## THE PROBLEM
Using the records below, transcribe word for word the stretch from the line that contains "unfold is_byte. intros" through the line that contains "rewrite (lor_add_mul (a * 2 ^ 18 +", both end lines included, and nothing else.

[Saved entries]
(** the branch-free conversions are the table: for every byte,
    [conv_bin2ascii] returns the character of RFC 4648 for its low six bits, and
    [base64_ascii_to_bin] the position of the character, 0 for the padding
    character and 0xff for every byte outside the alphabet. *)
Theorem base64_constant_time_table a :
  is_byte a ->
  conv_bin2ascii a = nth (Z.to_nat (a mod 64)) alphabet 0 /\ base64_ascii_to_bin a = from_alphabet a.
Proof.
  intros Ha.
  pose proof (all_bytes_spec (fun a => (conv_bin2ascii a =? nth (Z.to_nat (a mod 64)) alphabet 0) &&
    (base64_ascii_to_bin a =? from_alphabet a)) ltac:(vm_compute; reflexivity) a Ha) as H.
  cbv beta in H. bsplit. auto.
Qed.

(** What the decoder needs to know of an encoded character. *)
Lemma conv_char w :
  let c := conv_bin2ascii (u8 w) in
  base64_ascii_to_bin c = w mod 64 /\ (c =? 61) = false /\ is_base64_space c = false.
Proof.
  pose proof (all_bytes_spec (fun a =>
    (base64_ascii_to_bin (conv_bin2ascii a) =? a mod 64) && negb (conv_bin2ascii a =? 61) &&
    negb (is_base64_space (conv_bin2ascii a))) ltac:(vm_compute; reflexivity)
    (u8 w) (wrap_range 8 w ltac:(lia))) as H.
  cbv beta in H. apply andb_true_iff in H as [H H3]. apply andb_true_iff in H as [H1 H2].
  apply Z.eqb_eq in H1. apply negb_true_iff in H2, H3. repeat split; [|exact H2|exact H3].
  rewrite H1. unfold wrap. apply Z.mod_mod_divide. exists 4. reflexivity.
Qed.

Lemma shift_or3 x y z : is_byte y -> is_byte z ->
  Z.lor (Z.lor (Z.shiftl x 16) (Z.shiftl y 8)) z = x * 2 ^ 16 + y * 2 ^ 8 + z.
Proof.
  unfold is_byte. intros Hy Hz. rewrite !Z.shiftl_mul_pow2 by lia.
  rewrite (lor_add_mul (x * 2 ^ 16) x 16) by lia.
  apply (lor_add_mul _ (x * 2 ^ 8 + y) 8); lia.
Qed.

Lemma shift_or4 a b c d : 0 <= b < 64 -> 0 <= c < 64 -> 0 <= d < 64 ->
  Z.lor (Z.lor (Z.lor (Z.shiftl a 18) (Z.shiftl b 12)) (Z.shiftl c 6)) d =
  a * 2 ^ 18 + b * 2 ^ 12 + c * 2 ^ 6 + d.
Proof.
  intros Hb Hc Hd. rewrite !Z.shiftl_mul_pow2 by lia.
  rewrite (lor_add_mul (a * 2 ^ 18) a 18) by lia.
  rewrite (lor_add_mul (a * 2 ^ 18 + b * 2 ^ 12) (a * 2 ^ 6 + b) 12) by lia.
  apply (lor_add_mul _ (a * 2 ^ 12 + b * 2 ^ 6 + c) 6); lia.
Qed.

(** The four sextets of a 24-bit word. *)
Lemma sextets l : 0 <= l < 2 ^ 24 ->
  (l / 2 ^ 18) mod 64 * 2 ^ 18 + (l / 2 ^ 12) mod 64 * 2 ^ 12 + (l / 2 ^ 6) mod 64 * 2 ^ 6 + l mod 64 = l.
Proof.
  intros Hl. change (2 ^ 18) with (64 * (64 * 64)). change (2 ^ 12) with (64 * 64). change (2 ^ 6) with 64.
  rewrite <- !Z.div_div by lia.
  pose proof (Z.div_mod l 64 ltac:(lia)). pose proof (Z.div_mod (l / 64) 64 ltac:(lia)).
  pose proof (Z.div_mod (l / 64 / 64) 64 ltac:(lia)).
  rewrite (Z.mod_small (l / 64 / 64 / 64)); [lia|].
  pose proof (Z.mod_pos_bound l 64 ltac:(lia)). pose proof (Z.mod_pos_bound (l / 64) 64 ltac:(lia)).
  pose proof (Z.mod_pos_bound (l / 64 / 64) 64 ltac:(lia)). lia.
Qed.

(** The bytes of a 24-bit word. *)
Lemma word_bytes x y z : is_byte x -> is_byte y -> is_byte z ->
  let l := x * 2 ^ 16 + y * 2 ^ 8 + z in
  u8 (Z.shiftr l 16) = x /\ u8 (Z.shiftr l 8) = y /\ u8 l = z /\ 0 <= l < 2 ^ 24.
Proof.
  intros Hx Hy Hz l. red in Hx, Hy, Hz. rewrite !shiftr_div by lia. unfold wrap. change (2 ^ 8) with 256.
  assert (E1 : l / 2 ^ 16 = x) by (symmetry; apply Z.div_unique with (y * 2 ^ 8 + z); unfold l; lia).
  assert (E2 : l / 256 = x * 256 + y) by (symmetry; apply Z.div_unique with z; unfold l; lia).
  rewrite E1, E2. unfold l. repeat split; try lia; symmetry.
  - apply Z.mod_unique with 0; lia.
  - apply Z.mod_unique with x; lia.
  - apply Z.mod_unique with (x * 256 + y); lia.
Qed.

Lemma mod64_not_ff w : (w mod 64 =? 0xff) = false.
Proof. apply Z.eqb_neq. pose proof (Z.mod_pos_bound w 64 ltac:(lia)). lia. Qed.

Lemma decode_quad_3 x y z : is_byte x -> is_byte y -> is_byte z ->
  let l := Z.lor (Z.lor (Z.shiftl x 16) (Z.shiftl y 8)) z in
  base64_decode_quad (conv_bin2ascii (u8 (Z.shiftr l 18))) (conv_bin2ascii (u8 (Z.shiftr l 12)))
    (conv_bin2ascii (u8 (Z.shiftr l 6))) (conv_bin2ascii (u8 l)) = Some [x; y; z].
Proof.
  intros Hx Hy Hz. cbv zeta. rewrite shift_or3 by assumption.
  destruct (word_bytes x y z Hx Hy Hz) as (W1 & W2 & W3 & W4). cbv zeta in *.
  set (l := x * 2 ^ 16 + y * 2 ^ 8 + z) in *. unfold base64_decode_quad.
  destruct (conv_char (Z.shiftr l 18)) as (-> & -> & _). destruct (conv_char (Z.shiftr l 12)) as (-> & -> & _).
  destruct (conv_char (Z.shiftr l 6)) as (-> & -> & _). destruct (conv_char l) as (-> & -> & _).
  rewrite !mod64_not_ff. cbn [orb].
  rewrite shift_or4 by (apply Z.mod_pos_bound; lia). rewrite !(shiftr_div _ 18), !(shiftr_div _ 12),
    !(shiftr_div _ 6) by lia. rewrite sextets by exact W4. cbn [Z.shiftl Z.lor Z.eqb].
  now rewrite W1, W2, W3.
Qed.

## OUTPUT BELOW
  unfold is_byte. intros Hy Hz. rewrite !Z.shiftl_mul_pow2 by lia.
  rewrite (lor_add_mul (x * 2 ^ 16) x 16) by lia.
  apply (lor_add_mul _ (x * 2 ^ 8 + y) 8); lia.
Qed.

Lemma shift_or4 a b c d : 0 <= b < 64 -> 0 <= c < 64 -> 0 <= d < 64 ->
  Z.lor (Z.lor (Z.lor (Z.shiftl a 18) (Z.shiftl b 12)) (Z.shiftl c 6)) d =
  a * 2 ^ 18 + b * 2 ^ 12 + c * 2 ^ 6 + d.
Proof.
  intros Hb Hc Hd. rewrite !Z.shiftl_mul_pow2 by lia.
  rewrite (lor_add_mul (a * 2 ^ 18) a 18) by lia.
  rewrite (lor_add_mul (a * 2 ^ 18 + b * 2 ^ 12) (a * 2 ^ 6 + b) 12) by lia.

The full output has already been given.